Reversible protein acetylation is an important regulatory mechanism for modulating protein function. The cellular protein acetylome is in large part dictated by the cellular redox balance, and in particular [NAD+]. While the relationship between hypoxia, redox balance, energy charge and resulting mitochondrial dysfunction has been examined in the context of hypoxia-linked pathologies, little is known about the direct effects of decreases in environmental oxygen on reversible lysine acetylation, and the resulting modifications to mitochondrial metabolism. To address this knowledge gap, we exposed zebrafish (Danio rerio) to 16 h of hypoxia (2.21 kPa) and quantified acetylation levels of 1220 proteins using whole-cell proteomics in samples of brain taken from normoxic and hypoxic zebrafish.

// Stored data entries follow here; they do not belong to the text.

(** * The live-reload development server of quarto-cli

    A shallow embedding of [src/core/http-devserver.ts]: the client
    registry, the two broadcast loops (log frames and reload frames), the
    websocket handshake and the injection of the bootstrap script into served
    bytes, together with the properties its design document states.

    Conventions.
    - A JavaScript string is the list of its UTF-16 code units.
    - A [Uint8Array] is a reference into a heap of byte lists, so that
      "allocates a new buffer" and "does not touch the input" can be stated.
    - Code that sends, closes or upgrades runs in a monad [M] that threads the
      registry and a log of the calls made on the host, and that has
      JavaScript's [throw], [try]/[catch] and [finally].
    - One call of a handler is followed from its start to its end; other
      handlers of the event loop are not interleaved with it. *)

From Stdlib Require Import List ZArith Lia String Ascii Bool Arith.
Import ListNotations.

Set Implicit Arguments.

(** ** JavaScript values used by the server *)

Module JS.

(** A string: its UTF-16 code units, each in [0, 65535]. *)
Definition str := list Z.

(** A source literal that holds ASCII characters only. *)
Definition lit (s : string) : str :=
  map (fun a => Z.of_nat (nat_of_ascii a)) (list_ascii_of_string s).

(** The literal ["\n"]. *)
Definition newline : str := [10%Z].

(** [!n] on a number. *)
Definition not_number (n : Z) : bool := (n =? 0)%Z.

(** [a || b] on an optional string: [undefined] and the empty string are
    falsy. *)
Definition or_str (a : option str) (b : str) : str :=
  match a with
  | None => b
  | Some [] => b
  | Some s => s
  end.

(** [Array.prototype.join] on an array of strings. *)
Fixpoint join (sep : str) (parts : list str) : str :=
  match parts with
  | [] => []
  | [p] => p
  | p :: rest => p ++ sep ++ join sep rest
  end.

(** [Array.prototype.splice(start, 1)]: nothing is removed when [start] is
    not an index of the array. *)
Definition splice1 {A} (start : nat) (l : list A) : list A :=
  firstn start l ++ skipn (S start) l.

End JS.

(** ** [TextEncoder.prototype.encode]

    The string is read as scalar values (a lead surrogate followed by a trail
    surrogate is one supplementary code point, any other surrogate becomes
    U+FFFD) and each one is written in UTF-8. *)

Module TextEncoder.

Local Open Scope Z_scope.
(** Body of the loop of [getToolsForActionIds]. *)
Definition addToolsOf (plugins : JsMap InstanceEntry) (acc : ResolvedTools)
    (instanceId : string) : ResolvedTools :=
  match plugins !! instanceId with
  | None => acc
  | Some entry =>
    if negb (enabled entry) then acc
    else
      match getTools (plugin entry) with
      | Some pluginTools =>
        {| tools := tools acc ++ toTools pluginTools;
           nameToInstanceId := index_tools instanceId pluginTools (nameToInstanceId acc) |}
      | None => acc
      end
  end.

Definition getToolsForActionIds (plugins : JsMap InstanceEntry) (actionIds : list string)
    : ResolvedTools :=
  foldl (addToolsOf plugins) {| tools := []; nameToInstanceId := ∅ |} actionIds.

Definition getAllEnabledPluginWithToolIds (plugins : JsMap InstanceEntry) : list string :=
  omap (fun kv : string * InstanceEntry =>
          if enabled kv.2 && hasTools (plugin kv.2) then Some kv.1 else None)
       (entries plugins).

Record PluginInstance := {
  pi_id : string;
  pi_type : string;
  pi_name : string;
  pi_enabled : bool;
  pi_config : Value;
  pi_connected : option bool;
  pi_tools : option (list Tool);
}.

Definition toPluginInstance (entry : InstanceEntry) : M PluginInstance :=
  fun s =>
    (Returns {| pi_id := id entry; pi_type := type entry; pi_name := name entry;
                pi_enabled := enabled entry; pi_config := config entry;
                pi_connected :=
                  (fun connector => isConnected connector (world s))
                    <$> getConnector (plugin entry);
                pi_tools := toTools <$> getTools (plugin entry) |}, s).

Definition with_plugins (m : JsMap InstanceEntry) (s : State) : State :=
  {| world := world s; plugins := m; arrays := arrays s;
     connectorConversationCache := connectorConversationCache s;
     timers := timers s; next_timer := next_timer s;
     trace := trace s |}.

Definition get_plugins : M (JsMap InstanceEntry) := fun s => (Returns (plugins s), s).

Definition update_plugins (f : JsMap InstanceEntry -> JsMap InstanceEntry) : M unit :=
  fun s => (Returns tt, with_plugins (f (plugins s)) s).

Definition ask {A} (f : W -> A) : M A := fun s => (Returns (f (world s)), s).

(** The teardown of [addPlugin] and [unloadPlugin]: disconnect the
    connector if it is connected, shut the plugin down, evict the entry. *)
Definition teardown (instanceId : string) (existing : InstanceEntry) : M unit :=
  let* _ :=
    match getConnector (plugin existing) with
    | Some connector =>
      let* connected := ask (isConnected connector) in
      if connected
      then call (EvDisconnect (obj (plugin existing))) (disconnect connector)
      else ret tt
    | None => ret tt
    end in
  let* _ := call (EvShutdown (obj (plugin existing))) (shutdown (plugin existing)) in
  update_plugins (delete instanceId).

(** The wiring of a connector: [onMessage], [onSlashCommand?.], and
    [connect().catch(...)]: the connection is started, not awaited. *)
Definition wire_connector (p : PluginBase) : M unit :=
  match getConnector p with
  | Some connector =>
    let* _ := emit (EvOnMessage (obj p)) in
    let* _ := if onSlashCommand connector then emit (EvOnSlashCommand (obj p)) else ret tt in
    start (EvConnect (obj p)) (connect connector)
  | None => ret tt
  end.

Definition addPlugin (type : string) (config : Value) (instanceId : option string)
    : M PluginInstance :=
  let* catalog := ask getExternalCatalogEntries in
  match find (fun e => String.eqb (ce_type e) type) catalog with
  | None => throw (ErrorObj ("Plugin not found in catalog: " +:+ type))
  | Some catalogEntry =>
    let* id :=
      match instanceId with
      | Some id => ret id
      | None => let* t := now in ret (type +:+ "-" +:+ pretty t)
      end in
    let* registry := get_plugins in
    let* _ :=
      match registry !! id with
      | Some existing => teardown id existing
      | None => ret tt
      end in
    let* plugin :=
      call (fun r => EvLoadPlugin type config (outcome_map obj r))
           (loadExternalPlugin type config) in
    let entry := {| id := id; type := type; name := ce_name catalogEntry;
                    config := config; enabled := true; plugin := plugin |} in
    let* _ := update_plugins (insert id entry) in
    let* _ := wire_connector plugin in
    toPluginInstance entry
  end.

Definition unloadPlugin (instanceId : string) : M unit :=
  let* registry := get_plugins in
  match registry !! instanceId with
  | None => ret tt
  | Some entry => teardown instanceId entry
  end.

Definition toggle (entry : InstanceEntry) : InstanceEntry :=
  {| id := id entry; type := type entry; name := name entry; config := config entry;
     enabled := negb (enabled entry); plugin := plugin entry |}.

Definition toggleEnabled (instanceId : string) : M unit :=
  let* registry := get_plugins in
  match registry !! instanceId with
  | None => throw (ErrorObj "Instance not found")
  | Some entry => update_plugins (insert instanceId (toggle entry))
  end.

(** The [options] of [generateWithProvider]. *)
Record ProviderOptions := {
  po_temperature : option Z;
  po_maxTokens : option Z;
  po_tools : option (list Tool);
  po_toolNameToInstanceId : option (gmap string string);
  po_actionContext : option ToolContext;
}.

Definition generation_options (o : ProviderOptions) : GenerationOptions :=
  {| temperature := po_temperature o; maxTokens := po_maxTokens o |}.

Definition llm_options (o : ProviderOptions) : LLMGenerateOptions :=
  {| g_temperature := po_temperature o; g_maxTokens := po_maxTokens o;
     g_tools := po_tools o |}.

(** [!tools?.length] *)
Definition no_tools (tools : option (list Tool)) : bool :=
  match tools with
  | None | Some [] => true
  | Some _ => false
  end.

Definition web_context (t : Z) : ToolContext :=
  {| c_userId := "web"; c_channelId := "web"; c_platform := "web";
     c_message := {| m_id := "web"; m_platform := "web"; m_channelId := "web";
                     m_userId := "web"; m_username := "user"; m_content := "";
                     m_timestamp := t; m_attachments := None; m_replyTo := None;
                     m_subject := None |};
     c_assistantId := None |}.

(** The locals [tools], [toolNameToInstanceId], [actionContext]. *)
Record ToolSetup := {
  ts_tools : option (list Tool);
  ts_toolNameToInstanceId : option (gmap string string);
  ts_actionContext : option ToolContext;
}.

(** "Fallback for connector flow when tools weren't provided: use all
    enabled action plugins." *)
Definition connector_fallback (registry : JsMap InstanceEntry) (l : ToolSetup) : ToolSetup :=
  if bool_decide (is_Some (ts_actionContext l))
     && (no_tools (ts_tools l) || bool_decide (ts_toolNameToInstanceId l = None))
  then
    let pluginIds := getAllEnabledPluginWithToolIds registry in
    if bool_decide (0 < length pluginIds)%nat then
      let built := getToolsForActionIds registry pluginIds in
      {| ts_tools := Some (tools built);
         ts_toolNameToInstanceId := Some (nameToInstanceId built);
         ts_actionContext := ts_actionContext l |}
    else l
  else l.

(** "In-app chat (Conversations): no actionContext passed, but we still add
    action tools so the LLM can use them." *)
Definition in_app_fallback (registry : JsMap InstanceEntry) (t : Z) (l : ToolSetup) : ToolSetup :=
  if bool_decide (ts_actionContext l = None)
     && (no_tools (ts_tools l) || bool_decide (ts_toolNameToInstanceId l = None))
  then
    let pluginIds := getAllEnabledPluginWithToolIds registry in
    let built := getToolsForActionIds registry pluginIds in
    if bool_decide (0 < length (tools built))%nat then
      {| ts_tools := Some (default [] (ts_tools l) ++ tools built);
         ts_toolNameToInstanceId :=
           Some (nameToInstanceId built ∪ default ∅ (ts_toolNameToInstanceId l));
         ts_actionContext := Some (web_context t) |}
    else l
  else l.

Definition generateWithProvider (instanceId : string) (model : string) (messages : nat)
    (options : option ProviderOptions) : M LLMResponse :=
  let* registry := get_plugins in
  match registry !! instanceId with
  | None => throw (ErrorObj "LLM provider not found")
  | Some entry =>
    match getLLM (plugin entry) with
    | None => throw (ErrorObj "LLM provider not found")
    | Some llm =>
      if negb (enabled entry) then throw (ErrorObj "LLM provider is disabled")
      else
        let* t := now in
        let locals :=
          in_app_fallback registry t
            (connector_fallback registry
               {| ts_tools := options ≫= po_tools;
                  ts_toolNameToInstanceId := options ≫= po_toolNameToInstanceId;
                  ts_actionContext := options ≫= po_actionContext |}) in
        match ts_tools locals, ts_toolNameToInstanceId locals, ts_actionContext locals with
        | Some (first :: more), Some toolNameToInstanceId, Some actionContext =>
          let* result :=
            generateWithTools instanceId model messages (first :: more)
              toolNameToInstanceId actionContext registry
              (generation_options <$> options) in
          ret (response result)
        | _, _, _ =>
          call_generate (plugin entry) llm model messages (llm_options <$> options)
        end
    end
  end.

(** ** [server/src/services/connector-handler.service.ts] *)

Definition MAX_CACHED_MESSAGES : nat := 30.

(** [l.slice(-n)] *)
Definition slice_last {A} (n : nat) (l : list A) : list A := drop (length l - n) l.

(** [if (l.length > MAX_CACHED_MESSAGES) l = l.slice(-MAX_CACHED_MESSAGES)] *)
Definition cap_messages (l : list LLMMessage) : list LLMMessage :=
  if bool_decide (MAX_CACHED_MESSAGES < length l)%nat
  then slice_last MAX_CACHED_MESSAGES l else l.

Definition with_cache (c : gmap string (list LLMMessage)) (s : State) : State :=
  {| world := world s; plugins := plugins s; arrays := arrays s;
     connectorConversationCache := c;
     timers := timers s; next_timer := next_timer s;
     trace := trace s |}.

Definition cache_get (key : string) : M (option (list LLMMessage)) :=
  fun s => (Returns (connectorConversationCache s !! key), s).

Definition cache_set (key : string) (l : list LLMMessage) : M unit :=
  fun s => (Returns tt, with_cache (<[key := l]> (connectorConversationCache s)) s).

(** [setInterval(...)]: arms a fresh timer. *)
Definition setInterval : M nat :=
  fun s =>
    (Returns (next_timer s),
     {| world := world s; plugins := plugins s; arrays := arrays s;
        connectorConversationCache := connectorConversationCache s;
        timers := timers s ++ [next_timer s]; next_timer := S (next_timer s);
        trace := trace s ++ [EvSetInterval (next_timer s)] |}).

Definition clearInterval (timer : nat) : M unit :=
  fun s =>
    (Returns tt,
     {| world := world s; plugins := plugins s; arrays := arrays s;
        connectorConversationCache := connectorConversationCache s;
        timers := filter (fun t => t ≠ timer) (timers s); next_timer := next_timer s;
        trace := trace s ++ [EvClearInterval timer] |}).

(** The closure [stopTyping], applied to the current [typingInterval]. *)
Definition stopTyping (typingInterval : option nat) : M unit :=
  match typingInterval with
  | Some timer => clearInterval timer
  | None => ret tt
  end.

(** A repository read: changes the world, never rejects. *)
Definition query {A} (f : W -> A * W) : M A :=
  fun s =>
    let '(a, w) := f (world s) in
    (Returns a,
     {| world := w; plugins := plugins s; arrays := arrays s;
        connectorConversationCache := connectorConversationCache s;
        timers := timers s; next_timer := next_timer s; trace := trace s |}).

(** A repository write: changes the world, may reject. *)
Definition command {A} (f : Pocketbase A) : M A :=
  fun s =>
    let '(r, w) := f (world s) in
    (match r with
     | inl a => Returns a
     | inr message => Throws (ErrorObj message)
     end,
     {| world := w; plugins := plugins s; arrays := arrays s;
        connectorConversationCache := connectorConversationCache s;
        timers := timers s; next_timer := next_timer s; trace := trace s |}).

In addition, we examined the effects of hypoxia on cytoplasmic and mitochondrial redox status, whole-cell energetics, the activity of the mitochondrial NAD+-dependent deacetylase SIRT3, and electron transport chain complex activities to determine if there is an association between hypoxia-induced metabolic disturbances, protein acetylation, and mitochondrial function. Our results (1) reveal several key changes in the acetylation status of proteins in the brain, primarily within the mitochondria; (2) show significant fluctuations in cytoplasmic and mitochondrial redox status within the brain during hypoxia exposure; and (3) provide evidence that lysine acetylation may be related to large changes in electron transport and ATP-synthase complex activities and adenylate status in zebrafish exposed to hypoxic stress. Together, these data provide new insights into the role of protein modifications in mitochondrial metabolism during hypoxia.